◆ EXERCISE DATA ◆
(** ** Invariant *)

(** What a turn of [evict] uses up: a node of the small queue is promoted or dropped, a
    node of the main queue loses a unit of frequency or is dropped. *)
Definition node_weight (fs : list Z) (i : Z) : Z := 1 + default 0 (vget fs i).
Definition main_weight (fs : list Z) (ids : list Z) : Z := foldr (λ i w, node_weight fs i + w) 0 ids.
Definition weight (fs : list Z) (L : Z → list Z) : Z := 2 * Z.of_nat (length (L SMALL)) + main_weight fs (L MAIN).

Record hs3_inv (p : HS3Fifo) (L : Z → list Z) : Prop := {
  h3_slab : slab_inv ∅ (slab p) L;
  h3_two : L 2 = [];
  h3_len : (length (links (slab p)) ≤ length (freq p))%nat;
  h3_freq : Forall (λ f, 0 ≤ f ≤ 3) (freq p);
  h3_ghost : ghost p ⊆ list_to_set (ghost_order p);
  h3_order : Z.of_nat (length (ghost_order p)) ≤ ghost_cap p;
  h3_cap : 1 ≤ ghost_cap p;
}.

Lemma small_seg : is_seg SMALL.
Proof. unfold is_seg, SMALL. lia. Qed.
Lemma main_seg : is_seg MAIN.
Proof. unfold is_seg, MAIN. lia. Qed.
#[local] Hint Resolve small_seg main_seg : core.

Lemma main_weight_ext fs fs' ids : (∀ i, i ∈ ids → vget fs' i = vget fs i) → main_weight fs' ids = main_weight fs ids.
Proof.
  induction ids as [|i ids IH]; intros He; [done|]. simpl. rewrite IH by (intros j Hj; apply He; by right).
  unfold node_weight. rewrite He; [done|by left].
Qed.

Lemma main_weight_app fs ids js : main_weight fs (ids ++ js) = main_weight fs ids + main_weight fs js.
Proof. induction ids as [|i ids IH]; simpl; [done|]. rewrite IH. lia. Qed.

Lemma node_weight_bounds fs i : Forall (λ f, 0 ≤ f ≤ 3) fs → 1 ≤ node_weight fs i ≤ 4.
Proof.
  intros Hf. unfold node_weight, vget. destruct (0 <=? i); [|simpl; lia].
  destruct (fs !! Z.to_nat i) as [f|] eqn:E; [|simpl; lia]. pose proof (Forall_lookup_1 _ _ _ _ Hf E). simpl in *. lia.
Qed.

Lemma main_weight_le fs ids : Forall (λ f, 0 ≤ f ≤ 3) fs → 0 ≤ main_weight fs ids ≤ 4 * Z.of_nat (length ids).
Proof.
  intros Hf. induction ids as [|i ids IH]; cbn [main_weight foldr length]; [lia|].
  change (foldr _ _ ids) with (main_weight fs ids). pose proof (node_weight_bounds fs i Hf). lia.
Qed.

Lemma weight_fuel p L : hs3_inv p L → 0 ≤ weight (freq p) L ≤ 4 * Z.of_nat (length (links (slab p))).
Proof.
  intros Hi. unfold weight. pose proof (main_weight_le _ (L MAIN) (h3_freq _ _ Hi)).
  pose proof (live_slots_perm _ _ (h3_slab _ _ Hi)) as Hp%Permutation_length. unfold all_slots in Hp.
  rewrite !length_app, (h3_two _ _ Hi) in Hp. change (L 0) with (L SMALL) in Hp. change (L 1) with (L MAIN) in Hp. simpl in Hp.
  assert (length (live_slots (slab p)) ≤ length (links (slab p)))%nat.
  { unfold live_slots. etrans; [apply length_filter|]. rewrite length_seqZ. lia. }
  lia.
Qed.
(* ===== verification/Timer.v ===== *)
(** * The TTL timer wheel of a shard ([cache/src/task/timer.rs])

    Timers live in an arena and hang in one doubly linked list per slot.  [now] is
    the reading of the clock at the call.  The wheel is proved to keep, for every
    armed timer, the absolute tick it fires at ([due_tick]): [schedule] sets it,
    nothing else changes it, and [advance] fires exactly the timers whose tick has
    passed. *)

From S2P Require Import Prelude Dll Arena.

Record Timer (Index : Type) := mk_timer {
  t_laps : Z;
  t_key_hash : Z;
  t_slot_index : Z;
  t_prev : option Index;
  t_next : option Index;
}.
Arguments mk_timer {Index}.
Arguments t_laps {Index}.
Arguments t_key_hash {Index}.
Arguments t_slot_index {Index}.
Arguments t_prev {Index}.
Arguments t_next {Index}.

Record WSlot (Index : Type) := mk_wslot { ws_head : option Index; ws_tail : option Index }.
Arguments mk_wslot {Index}.
Arguments ws_head {Index}.
Arguments ws_tail {Index}.

Record TimerWheel (Index : Type) (A : Type → Type) := mk_wheel {
  w_slots : list (WSlot Index);
  w_timers : A (Timer Index);
  wheel_len : Z;
  current_tick : Z;
  tick_ns : Z;
  last_advanced : Z;
  next_due : Z;
}.
Arguments mk_wheel {Index A}.
Arguments w_slots {Index A}.
Arguments w_timers {Index A}.
Arguments wheel_len {Index A}.
Arguments current_tick {Index A}.
Arguments tick_ns {Index A}.
Arguments last_advanced {Index A}.
Arguments next_due {Index A}.

(** [u64::div_ceil]. *)
Definition div_ceil (a b : Z) : Z := (a + b - 1) / b.

Section Code.
Context {Index : Type} {A : Type → Type} `{Arena Index A}.
Implicit Types (w : TimerWheel Index A) (i : Index) (t : Timer Index).

Definition set_tprev (v : option Index) t : Timer Index := mk_timer (t_laps t) (t_key_hash t) (t_slot_index t) v (t_next t).
Definition set_tnext (v : option Index) t : Timer Index := mk_timer (t_laps t) (t_key_hash t) (t_slot_index t) (t_prev t) v.
Definition set_laps (v : Z) t : Timer Index := mk_timer v (t_key_hash t) (t_slot_index t) (t_prev t) (t_next t).

Definition with_timers a w : TimerWheel Index A :=
  mk_wheel (w_slots w) a (wheel_len w) (current_tick w) (tick_ns w) (last_advanced w) (next_due w).
Definition with_slots ss w : TimerWheel Index A :=
  mk_wheel ss (w_timers w) (wheel_len w) (current_tick w) (tick_ns w) (last_advanced w) (next_due w).

Definition new (wheel_size tick_duration_ns now : Z) : TimerWheel Index A :=
  mk_wheel [] arena_new wheel_size 0 (Z.max tick_duration_ns 1) now u64_max.

Definition update_timer i (f : Timer Index → Timer Index) w : option (TimerWheel Index A) :=
  a ← arena_update i f (w_timers w); Some (with_timers a w).

Definition update_slot (s : Z) (f : WSlot Index → WSlot Index) w : option (TimerWheel Index A) :=
  sl ← vget (w_slots w) s; ss ← vset (w_slots w) s (f sl); Some (with_slots ss w).

(** The ticks until a timer for [expires_at] fires. *)
Definition ticks_until (expires_at : Z) w : Z :=
  Z.max (div_ceil (expires_at -sat last_advanced w) (tick_ns w)) 1.

(** The first timer allocates the slots. *)
Definition start_slots (now : Z) w : TimerWheel Index A :=
  match w_slots w with
  | [] => mk_wheel (replicate (Z.to_nat (wheel_len w)) (mk_wslot None None)) (w_timers w) (wheel_len w)
            (current_tick w) (tick_ns w) now (next_due w)
  | _ => w
  end.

◆ ABOUT THIS EXERCISE ◆
Within the material above, copy exactly the lines from the line that holds "tick_ns : Z;" up to and including the line that holds "(** [u64::div_ceil]. *)".

◆ THE COMPLETED TASK ◆
  tick_ns : Z;
  last_advanced : Z;
  next_due : Z;
}.
Arguments mk_wheel {Index A}.
Arguments w_slots {Index A}.
Arguments w_timers {Index A}.
Arguments wheel_len {Index A}.
Arguments current_tick {Index A}.
Arguments tick_ns {Index A}.
Arguments last_advanced {Index A}.
Arguments next_due {Index A}.

(** [u64::div_ceil]. *)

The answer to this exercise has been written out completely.